Ashley, what about it?
Does this guy, 32-year-old Nicholas Gibson, fit the profile of a serial killer?
He does to me, but let's back it up, Nancy.
You heard it.
13 is accused of raping someone.
Let me tell you right now, if I have a juvenile, 13, 12, come in front of me accused of raping someone, game off. That is
not a typical crime I see of a juvenile that age at all. He should have had all kinds of testing
and rehab and honestly looked at as a potential threat moving forward into adulthood because that
is a huge red flag he's
got an issue. So let's follow up on that. Ellen Kaloran, CrimeOnline.com investigative reporter.
What do we know about his record? Nancy, we know that he has an extremely long criminal record
dating back to when he was a child. He served as a juvenile eight years for a rape, and then he was convicted of rape again later.
And he served only half the time that he did in his original sentence.
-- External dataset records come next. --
(** Walk through a command, one part at a time. *)
Ltac keep :=
  repeat match goal with
  | |- app_keeps _ (app_bind _ _) => apply app_keeps_bind; [try apply _..|intros ?]
  | |- app_keeps _ (let _ := _ in _) => cbv zeta
  | |- app_keeps _ (match ?x with _ => _ end) => destruct x
  | |- app_keeps _ _ => solve [auto with app]
  end.

Lemma keeps_lines evs now ls : app_keeps (evolves evs) (show_lines now ls).
Proof. induction ls; cbn [show_lines]; keep. Qed.
Lemma keeps_labels evs now ss : app_keeps (evolves evs) (show_labels now ss).
Proof. induction ss; cbn [show_labels]; keep. Qed.
Lemma keeps_rows evs now rows : app_keeps (evolves evs) (show_rows now rows).
Proof. induction rows; cbn [show_rows]; keep. Qed.
#[local] Hint Resolve keeps_lines keeps_labels keeps_rows : app.

Lemma keeps_chats_list evs now : app_keeps (evolves evs) (show_chats_list now).
Proof. unfold show_chats_list. keep. Qed.
#[local] Hint Resolve keeps_chats_list : app.

Lemma own_accounted addr h id now body mid :
  accounted addr h id (with_message_id mid (display_message now true body Own)).
Proof. split; [done|]. by intros ? ?%elem_of_nil. Qed.

Lemma keeps_echo evs now id mid body : app_keeps (evolves evs) (echo_sent save now id mid body).
Proof.
  unfold echo_sent. keep. apply app_keeps_modify. intros a. apply evolves_push. intros. apply own_accounted.
Qed.
Lemma keeps_sendable evs : app_keeps (evolves evs) active_sendable_chat.
Proof. unfold active_sendable_chat. keep. Qed.
#[local] Hint Resolve keeps_echo keeps_sendable : app.

Lemma keeps_send evs now content :
  app_keeps (evolves evs) (app_send_message show_chat show_client save now content).
Proof. unfold app_send_message. keep. Qed.
Lemma keeps_reply evs now target content preview :
  app_keeps (evolves evs) (send_reply show_chat show_client save now target content preview).
Proof. unfold send_reply. keep. Qed.
#[local] Hint Resolve keeps_send keeps_reply : app.

(** A session that keeps its id and gains no message. *)
Lemma keeps_edit evs id f :
  (∀ s, cs_chat_id (f s) = cs_chat_id s ∧ cs_messages (f s) ⊆ cs_messages s) →
  app_keeps (evolves evs) (app_modify (update_session id f)).
Proof.
  intros Hf. apply app_keeps_modify. intros a. apply evolves_update; [apply Hf|].
  intros s h' _ _ Hs x Hx. apply Hs. by apply Hf.
Qed.
#[local] Hint Extern 4 (app_keeps _ (app_modify (update_session _ _))) =>
  apply keeps_edit; intros; split; [reflexivity|cbn; set_solver] : app.

Lemma keeps_switch evs args : app_keeps (evolves evs) (cmd_switch save args).
Proof.
  unfold cmd_switch. case_decide; [keep|]. intros a. apply at_bind; [apply _|apply app_keeps_get; apply _|].
  intros ? ? [= <- <-]. destruct (resolve_chat_id args a) as [id|]; [|apply app_keeps_fail; apply _].
  apply at_bind; [apply _|apply app_keeps_opt; apply _|]. intros label a' Hl.
  unfold label_of in Hl. destruct (chats (ap_state a) !! id) as [s|] eqn:Hs; [|done]. cbn in Hl.
  destruct (session_display_name s); [|done]. injection Hl as <- <-.
  apply at_bind; [apply _|by apply evolves_activate|]. intros ? a1 _. apply at_keeps. keep.
Qed.
#[local] Hint Resolve keeps_switch : app.
(* ===== verification/LogosTheorems.v ===== *)
(** * Theorems about opening a client

    A registered installation passes the self-check the client runs next; a
    store is opened as the same installation for ever after; over the network
    the vault endorses a key before the client is built from it; and which
    command line options each branch of the terminal client listens to. *)

From Stdlib Require Import Strings.Byte Strings.String.
From stdpp Require Import base gmap strings numbers pretty list.
From S2P Require Import Prelude Utf8 Hex Ed25519 Context AccountLog Codec Addr Draft Record Account AccountTheorems.
From S2P Require Import Identity HttpAuth CausalHistory Storage Delivery Registry HttpTheorems Sql Services SqliteStore.
From S2P Require Import Installation MlsUtils GroupV1 GroupV3 GroupV2 Convo Core Client KeyVault Endpoints Logos.
From S2P Require Import Reference ConversationTheorems GroupV2Theorems CoreTheorems ClientTheorems.

(** ** A registered installation is accepted *)

Section accepted.
Context {HX : Hex} {D : Dalek} {DL : DalekLaws D} {W : Type} {HW : HttpWorld W} {HWL : HttpWorldLaws W}.
Context (show_http : HttpAccountError.t → string) (e : Endpoint).

Lemma http_publish_Ok (w : W) addr s :
  http_publish (SV := world_server w) e addr s = Ok () →
  ∃ resp, http_post (HttpServer := world_server w) (url e addr) (signed_to_bytes s) 0 = Ok resp ∧
    is_success (status resp) = true.
Proof.
  unfold http_publish. intros (resp & Hp%map_err_Ok & H)%bind_Ok. exists resp. split; [done|].
  apply bind_Ok in H as (r' & H & _). unfold success in H. by destruct (is_success (status resp)).
Qed.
And he did not disclose that he was a sex offender on multiple occasions, numerous arrests
for charges related to concealing that.
And he had just gotten out of jail again in November of 2018,
just months before he killed Eric Stocker. So to Dr. Jolie Silva, clinical and forensic
psychologist, does he meet the profile of a serial killer? So from what we know, you know,
based on his admission of this one murder in Miami, all of the other factors that we know about him, that he's traveled around
the country, that he has a vagrant lifestyle, that he has a history of rape, which is a violent
offense dating back to when he's 13 years old. It's quite possible that he is a serial killer,
given those factors, because those are a number of risk factors that would indicate he could do something like that.
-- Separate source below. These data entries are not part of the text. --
(** [dataset_with_index]: the subclass [DatasetWithIndex(DatasetClass)] whose
    [__getitem__] is
    [data = super().__getitem__(index); return (index, *data)]. *)
Definition dataset_with_index {Self} (DatasetClass : Dataset_class Self)
  : Dataset_class Self :=
  Build_Dataset_class
    (λ self index, data ← getitem DatasetClass self index; mret (index :: data)).

End DatasetWithIndex.

Arguments Dataset_class : clear implicits.
Arguments getitem {World Obj Self} _ _ _.
Arguments Build_Dataset_class {World Obj Self} _.

Module CustomDatasetWithoutLabels.
Section Def.

Context {World : Type}.
(** [Path] is [pathlib.Path]; [Img] is what [__getitem__] handles: a
    [PIL.Image] or what the transform makes of it. *)
Context {Path Img : Type}.
(** The external operations the class calls: [Path(root)], [root / name],
    [os.listdir(root)], [Image.open(path)] and [image.convert(mode)]. *)
Context (Path_new : string → Path) (Path_truediv : Path → string → Path).
Context (os_listdir : string → M World (list string)).
Context (Image_open : Path → M World Img).
Context (Image_convert : Img → string → M World Img).

Record t : Type := Build {
  root : Path;
  transform : option (Img → M World Img);
  images : list string
}.

(** [__init__(self, root, transform=None)]. *)
Definition init (root : string) (transform : option (Img → M World Img))
  : M World t :=
  images ← os_listdir root;
  mret (Build (Path_new root) transform images).

(** [__getitem__(self, index)]. *)
Definition getitem (self : t) (index : Z) : M World (Img * Z) :=
  name ← lift (list_getitem (images self) index);
  let path := Path_truediv (root self) name in
  img ← Image_open path;
  x ← Image_convert img "RGB";
  x ← match transform self with
      | Some f => f x
      | None => mret x
      end;
  mret (x, -1).

(** [__len__(self)]. *)
Definition len (self : t) : Z := Z.of_nat (length (images self)).

End Def.
Arguments t : clear implicits.
Arguments Build {World Path Img} _ _ _.
End CustomDatasetWithoutLabels.

(** ** Pipelines *)

(** The Python values the factory functions receive and forward. A [float] is
    held by the rational its literal denotes: the module forwards floats and
    never computes with them. *)
Inductive pyval : Type :=
| PyNone
| PyBool (b : bool)
| PyInt (z : Z)
| PyFloat (q : Q)
| PyStr (s : string)
| PyTuple (l : list pyval).

Inductive np_dtype : Type := np_float16.

(** The step objects of the external libraries (ffcv, torchvision): an object
    is held by the class it is an instance of and the arguments it was built
    with. These are values only; building one is the call [new] below, which
    runs the library's constructor and raises when the constructor does.

    Modelled from the spec: [GaussianBlur] and [Solarization] are classes of
    [solo.utils.pretrain_dataloader], which this module imports and builds
    without arguments; as the spec says of every augmentation primitive, they
    are pre-built steps whose internals are out of scope. *)
Inductive step : Type :=
| RandomResizedCropRGBImageDecoder (output_size : pyval * pyval) (scale : pyval * pyval)
| RandomApply (transforms : list step) (p : pyval)
| ColorJitter (brightness contrast saturation hue : pyval)
| RandomGrayscale (p : pyval)
| GaussianBlur
| Solarization
| RandomHorizontalFlip (flip_prob : pyval)
| ToTensor
| ToDevice (device : pyval) (non_blocking : bool)
| ToTorchImage
| NormalizeImage (mean std : Q * Q * Q) (type : np_dtype)
| IntDecoder
| Squeeze.

(** The class a step is an instance of. *)
Definition step_class (s : step) : string :=
  match s with
  | RandomResizedCropRGBImageDecoder _ _ => "RandomResizedCropRGBImageDecoder"
  | RandomApply _ _ => "RandomApply"
  | ColorJitter _ _ _ _ => "ColorJitter"
  | RandomGrayscale _ => "RandomGrayscale"
  | GaussianBlur => "GaussianBlur"
  | Solarization => "Solarization"
  | RandomHorizontalFlip _ => "RandomHorizontalFlip"
  | ToTensor => "ToTensor"
  | ToDevice _ _ => "ToDevice"
  | ToTorchImage => "ToTorchImage"
  | NormalizeImage _ _ _ => "NormalizeImage"
  | IntDecoder => "IntDecoder"
  | Squeeze => "Squeeze"
  end.
(** * Gaussian-splat viewer: binary PLY decoder and orbit camera

    A shallow embedding of [parsePlyFile] (the PLY decoder) and of the
    pointer and wheel handlers installed by [SplatRenderer.initInputHandlers]
    (the orbit camera), with the properties of the specification stated
    against them.

    Conventions of the embedding:
    - a JavaScript string is a [string]; [TextDecoder('ascii')] maps every
      byte to exactly one UTF-16 code unit, so the decoded text keeps one
      character per byte and the model keeps the byte value as the
      character;
    - the [ArrayBuffer] is a [list byte];
    - a thrown exception is the [Throw] case of [result];
    - a JavaScript number that holds a count or an index is a [nat] or a
      [Z]; [NaN] as the outcome of [parseInt] is [None];
    - a JavaScript number that holds a measured quantity (a coordinate, an
      angle, a colour channel) is an element of an abstract carrier [num]
      with the operations of the [JSNumber] interface. *)

From Stdlib Require Import ZArith List String Ascii Strings.Byte.
From Stdlib Require Import QArith Qreals Reals Lra Lia.
From stdpp Require Import base list.
Import ListNotations.

Open Scope string_scope.

(** ** Exceptions *)

Inductive exn : Type :=
| Error (message : string)
| RangeError.

Inductive result (A : Type) : Type :=
| Ok (a : A)
| Throw (e : exn).
Arguments Ok {A} a.
Arguments Throw {A} e.

Definition bind {A B : Type} (r : result A) (k : A -> result B) : result B :=
  match r with
  | Ok a => k a
  | Throw e => Throw e
  end.

Notation "'try!' x ':=' r 'in' k" := (bind r (fun x => k))
  (at level 10, x pattern, r at level 100, k at level 200).

(** ** The string methods used by the decoder *)

Module JS.

Definition LF : ascii := "010"%char.

(** [WhiteSpace] and [LineTerminator] code points that a single-byte
    decoding can produce: TAB, LF, VT, FF, CR, SPACE and NBSP. *)
Definition isWhiteSpace (c : ascii) : bool :=
  let n := nat_of_ascii c in
  ((9 <=? n)%nat && (n <=? 13)%nat) || (n =? 32)%nat || (n =? 160)%nat.

Fixpoint trimStart (s : string) : string :=
  match s with
  | EmptyString => EmptyString
  | String c s' => if isWhiteSpace c then trimStart s' else s
  end.

Fixpoint trimEnd (s : string) : string :=
  match s with
  | EmptyString => EmptyString
  | String c s' =>
      match trimEnd s' with
      | EmptyString => if isWhiteSpace c then EmptyString else String c EmptyString
      | t => String c t
      end
  end.

(** [String.prototype.trim] *)
Definition trim (s : string) : string := trimEnd (trimStart s).

(** [String.prototype.split] with a one-character separator. *)
Fixpoint split (sep : ascii) (s : string) : list string :=
  match s with
  | EmptyString => [EmptyString]
  | String c s' =>
      if Ascii.eqb c sep then EmptyString :: split sep s'
      else match split sep s' with
           | [] => [String c EmptyString]
           | w :: ws => String c w :: ws
           end
  end.

(** [Array.prototype.join] *)
Fixpoint join (sep : string) (l : list string) : string :=
  match l with
  | [] => EmptyString
  | x :: rest =>
      match rest with
      | [] => x
      | _ :: _ => x ++ sep ++ join sep rest
      end
  end.

(** [String.prototype.startsWith] *)
Definition startsWith (p s : string) : bool := String.prefix p s.

(** [String.prototype.includes] *)
Fixpoint includes (p s : string) : bool :=
  String.prefix p s ||
  match s with
  | EmptyString => false
  | String _ s' => includes p s'
  end.

Definition digitVal (c : ascii) : option Z :=
  let n := nat_of_ascii c in
  if ((48 <=? n)%nat && (n <=? 57)%nat)%bool then Some (Z.of_nat (n - 48)) else None.

Fixpoint parseDigits (acc : option Z) (s : string) : option Z :=
  match s with
  | EmptyString => acc
  | String c s' =>
      match digitVal c with
      | Some d => parseDigits (Some (10 * default 0%Z acc + d)%Z) s'
      | None => acc
      end
  end.

(** [parseInt(s, 10)]; [None] is [NaN], and so is the outcome on
    [undefined]. *)
Definition parseInt (s : option string) : option Z :=
  match s with
  | None => None
  | Some s =>
      match trimStart s with
      | String "-"%char t => option_map Z.opp (parseDigits None t)
      | String "+"%char t => parseDigits None t
      | t => parseDigits None t
      end
  end.

(** [Math.min] on a count that may be [NaN]. *)
Definition min_count (a : option Z) (b : Z) : option Z :=
  option_map (fun z => Z.min z b) a.

(** [TextDecoder('ascii').decode] *)
Definition decodeAscii (bs : list byte) : string := string_of_list_byte bs.

End JS.

(** ** The header scan of [parsePlyFile] *)

Module Header.
Import JS.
I agree with you, Dr. Silva.
Jump in.
Yeah, this is Ashley.
I'm so sorry to do this to you, but I just have to add this.
Keep in mind, especially as a juvenile,
one of the things I can order are psychological evaluations,
and the benefit of that is to see what their predisposition is.
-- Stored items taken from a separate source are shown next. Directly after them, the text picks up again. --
Lemma endRun_store_contents_witness :
  exists record,
    fst (endRun 2000 {| current := current one_issue_in_flight;
                        file := Some Garbage |}) = Ok record /\
    (forall d,
        Some Garbage = Some (Json d) -> version d <> 0 ->
        file (snd (endRun 2000 {| current := current one_issue_in_flight;
                                  file := Some Garbage |}))
          = Some (Json {| version := version d;
                          runs := runs d ++ [record] |})) /\
    ((Some Garbage = None \/ Some Garbage = Some Garbage \/
      exists d, Some Garbage = Some (Json d) /\ version d = 0) ->
     file (snd (endRun 2000 {| current := current one_issue_in_flight;
                               file := Some Garbage |}))
       = Some (Json {| version := 1; runs := [record] |})).
Proof.
  apply (endRun_store_contents 2000
           {| current := current one_issue_in_flight; file := Some Garbage |}
           (RunAccumulator.mk 1000 1 0 0 0 0 0 0 [] [])).
  reflexivity.
Defined.

Lemma record_all_not_running (ops : list RecordOp) (st : State) :
  current st = None -> record_all ops st = st.
Proof.
  intros Hc. induction ops as [|op ops IH]; [reflexivity|].
  unfold record_all in *. simpl.
  assert (Hop : snd (record op st) = st).
  { destruct op; simpl;
      unfold recordIssueCreated, recordIssueClosed, recordPROpened,
        recordPRMerged, recordCommentPosted, recordCoAuthoredCommit,
        recordIssueToComment, recordPRToMerge, on_current, ensureRunning;
      rewrite Hc; reflexivity. }
  rewrite Hop. exact IH.
Qed.

(** X18. A finalised run is closed: once [endRun] has returned, no sequence
    of [record*] calls changes the in-flight slot or the persisted store,
    and a second [endRun] throws without writing anything. Only a new
    [startRun] opens the accumulator again. *)
Theorem finalised_run_is_closed :
  forall (now : ISOTimestamp) (st : State) (c : RunAccumulator.t),
    current st = Some c ->
    current (snd (endRun now st)) = None /\
    (forall ops, record_all ops (snd (endRun now st)) = snd (endRun now st)) /\
    (forall later,
        endRun later (snd (endRun now st))
          = (Throw (Error "endRun called before startRun"),
             snd (endRun now st))).
Proof.
  intros now st c Hc.
  destruct (endRun_running now st c Hc) as [record [Hend _]].
  rewrite Hend. cbn [snd]. split; [reflexivity|]. split.
  - intros ops. now apply record_all_not_running.
  - intros later. reflexivity.
Qed.

Lemma finalised_run_is_closed_witness :
  current (snd (endRun 2000 one_issue_in_flight)) = None /\
  (forall ops,
      record_all ops (snd (endRun 2000 one_issue_in_flight))
        = snd (endRun 2000 one_issue_in_flight)) /\
  (forall later,
      endRun later (snd (endRun 2000 one_issue_in_flight))
        = (Throw (Error "endRun called before startRun"),
           snd (endRun 2000 one_issue_in_flight))).
Proof.
  apply (finalised_run_is_closed 2000 one_issue_in_flight
           (RunAccumulator.mk 1000 1 0 0 0 0 0 0 [] [])).
  reflexivity.
Defined.

Lemma sigma_bounds (l : list Z) (lo hi : Z) :
  Forall (fun x => lo <= x <= hi) l ->
  lo * Z.of_nat (List.length l) <= sigma l <= hi * Z.of_nat (List.length l).
Proof.
  induction 1 as [|x l Hx _ IH]; [simpl; lia|].
  cbn [sigma List.length]. rewrite Nat2Z.inj_succ. lia.
Qed.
If they have any diagnoses, any things that may indicate, yes,
something, some switches off in the brain that could be resulting in them being a serial killer.
Yeah, I mean, from what I know of serial killers to Joseph Scott Morgan,
they, one of the classic signs, just start with that,
one of the classic signs of a serial killer, a textbook indicator, is that they begin offending at a very young age,
killing pets, killing neighborhood animals, torturing even insects and taking great joy in it.
Then they seem to graduate to humans.
Right now, we know investigators in three states are currently searching through cold cases and missing persons reports
to determine whether this guy, Nicholas Gibson's crimes, are real,
or are they nothing more than meaning to waste police time and make him famous, or should I say infamous.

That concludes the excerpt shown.